At lunchtime I bought a huge orange— The size of it made us all laugh. I peeled it and shared it with Robert and Dave— They got quarters and I had a half.
And that orange, it made me so happy, As ordinary things often do Just lately. The shopping. A walk in the park. This is peace and contentment. It’s new.
The rest of the day was quite easy. I did all the jobs on my list And enjoyed them and had some time over. I love you. I’m glad I exist. ~Wendy Cope “The Orange”
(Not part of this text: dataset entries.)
(** One successful write: the payload stays valid, the input's bytes are those
    of the value and the other fields keep theirs. *)
Lemma write_field_spec l name v p p' :
  write_transmit_field l name v p = Ok p' ->
  validate_payload l p = Ok () /\ validate_payload l p' = Ok () /\
  exists f, f ∈ transmit_fields l /\ name = data_name f /\
    value_of f (bytes_of f p') = canonical v /\
    forall g, g ∈ fields l -> g <> f -> bytes_of g p' = bytes_of g p.
Proof.
  unfold write_transmit_field. intros H. apply bind_Ok in H as ([] & Hp & H).
  apply bind_Ok in H as ([i f] & Hf & H). apply ok_or_Ok, list_find_Some in Hf as (Hf & -> & _).
  apply list_elem_of_lookup_2 in Hf. apply bind_Ok in H as (x & Hx & [= <-]).
  destruct (elem_of_transmit _ _ Hf) as [Hfl Hs]. destruct (input_bytes_spec _ _ _ Hs Hx) as [Hb Hv].
  pose proof (field_range _ _ Hfl) as Hr. split; [done|].
  apply validate_payload_Ok in Hp as [Hl Hh].
  assert (Hother : forall g, g ∈ fields l -> g <> f -> bytes_of g (splice f x p) = bytes_of g p).
  { intros g Hg Hne. apply slice_ext. intros j Hj. apply lookup_splice_other; [done|lia|].
    destruct (field_disjoint l f g Hfl Hg) as [->|[?|?]]; [done|lia|lia]. }
  split.
  - apply validate_payload_Ok. rewrite length_splice by (done || lia). split; [done|].
    rewrite <- Hh. f_equal. apply (slice_ext 0 2). intros j Hj. apply lookup_splice_other; [done|lia|].
    unfold input_shape in Hs. apply andb_true_iff in Hs as [_ Hs%Nat.leb_le]. lia.
  - exists f. split_and!; [done|done| |done]. by rewrite bytes_of_splice by (done || lia).
Qed.

Lemma data_name_inj l f g : f ∈ fields l -> g ∈ fields l -> data_name f = data_name g -> f = g.
Proof. apply NoDup_fmap_eq, field_names. Qed.

(** ** Any sequence of writes *)

Fixpoint write_fields (l : Layout) (ws : list (string * PValue)) (payload : list Z) : result string (list Z) :=
  match ws with
  | [] => Ok payload
  | (name, v) :: ws => payload ← write_transmit_field l name v payload; write_fields l ws payload
  end.

(** The last value written under a name. *)
Definition last_write (ws : list (string * PValue)) (name : string) : option PValue :=
  last (snd <$> filter (fun w => w.1 = name) ws).

Lemma last_write_cons n v ws name :
  last_write ((n, v) :: ws) name =
    match last_write ws name with Some w => Some w | None => if decide (n = name) then Some v else None end.
Proof.
  unfold last_write. rewrite filter_cons. cbn [fst]. destruct (decide (n = name)).
  - rewrite fmap_cons, last_cons. by destruct (last _).
  - by destruct (last _).
Qed.

(** What is written is what the peer reads. After any sequence of accepted
    input writes on a valid payload, the payload is a valid snapshot and the
    receiver decodes every field to the last value written to it (text as
    upper-case hexadecimal), and every field that was not written, the unit
    identity included, to what it held before. *)
Theorem writes_read_back l ws p p' :
  validate_payload l p = Ok () -> write_fields l ws p = Ok p' ->
  decode_report l p' = Ok ((fun f =>
    {| u_name := data_name f;
       u_value := match last_write ws (data_name f) with
                  | Some v => canonical v
                  | None => value_of f (bytes_of f p)
                  end;
       u_quality := Good; u_error := "" |}) <$> fields l).
Proof.
  intros Hp Hw. unfold decode_report.
  assert (H : validate_payload l p' = Ok () /\ forall f, f ∈ fields l ->
    value_of f (bytes_of f p') =
      match last_write ws (data_name f) with Some v => canonical v | None => value_of f (bytes_of f p) end).
  { revert p Hp Hw. induction ws as [|[n v] ws IH]; intros p Hp Hw; simpl in Hw; [by simplify_eq|].
    apply bind_Ok in Hw as (x & H & Hw). apply write_field_spec in H as (_ & Hx & f & Hf & -> & Hv & Ho).
    destruct (IH _ Hx Hw) as [Hp' Hd]. split; [done|]. intros g Hg. rewrite (Hd g Hg), last_write_cons.
    destruct (elem_of_transmit _ _ Hf) as [Hfl _].
    destruct (last_write ws (data_name g)); [done|]. case_decide as He.
    - apply (data_name_inj l) in He as ->; done.
    - rewrite Ho by (done || congruence). done. }
  destruct H as [-> Hd]. simpl. f_equal. apply list_fmap_ext. intros i f Hf.
  unfold field_update. rewrite Hd; [done|]. by eapply list_elem_of_lookup_2.
Qed.

Definition toy_writes : list (string * PValue) :=
  [("DATA.Buildings.91UBH.Fire", PUInt32 2); ("DATA.AES.SGC85.State", PString "00112233aA");
   ("DATA.Buildings.91UBH.Fire", PUInt32 4)].

Lemma writes_read_back_witness :
  exists p' us, write_fields Unit9To1 toy_writes (empty_transmit_payload Unit9To1) = Ok p' /\
    decode_report Unit9To1 p' = Ok us /\
    {| u_name := "DATA.Buildings.91UBH.Fire"; u_value := PUInt32 4; u_quality := Good; u_error := "" |} ∈ us /\
    {| u_name := "DATA.AES.SGC85.State"; u_value := PString "00112233AA"; u_quality := Good; u_error := "" |} ∈ us.
Proof.
  destruct (write_fields Unit9To1 toy_writes (empty_transmit_payload Unit9To1)) as [p'|] eqn:E;
    [|exfalso; vm_compute in E; discriminate].
  pose proof (writes_read_back Unit9To1 toy_writes _ p' (validate_empty Unit9To1) E) as H.
  eexists p', _. split; [done|]. split; [exact H|].
  split; apply (bool_decide_unpack _); vm_compute; exact I.
Defined.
I close my eyes, savor a wafer of sacred cake on my tongue and try to taste my mother, to discern the message she baked in these loaves when she was too ill to eat them:
I love you. It will end. Leave something of sweetness and substance in the mouth of the world. ~Anna Belle Kaufman “Cold Solace”
Each day brings something special to my life, so I peel it carefully to find what hides inside, all the while inhaling its fragrance then carefully, slowly, gently lifting it to my mouth to savor it, knowing only love, only loving, could taste this sweet.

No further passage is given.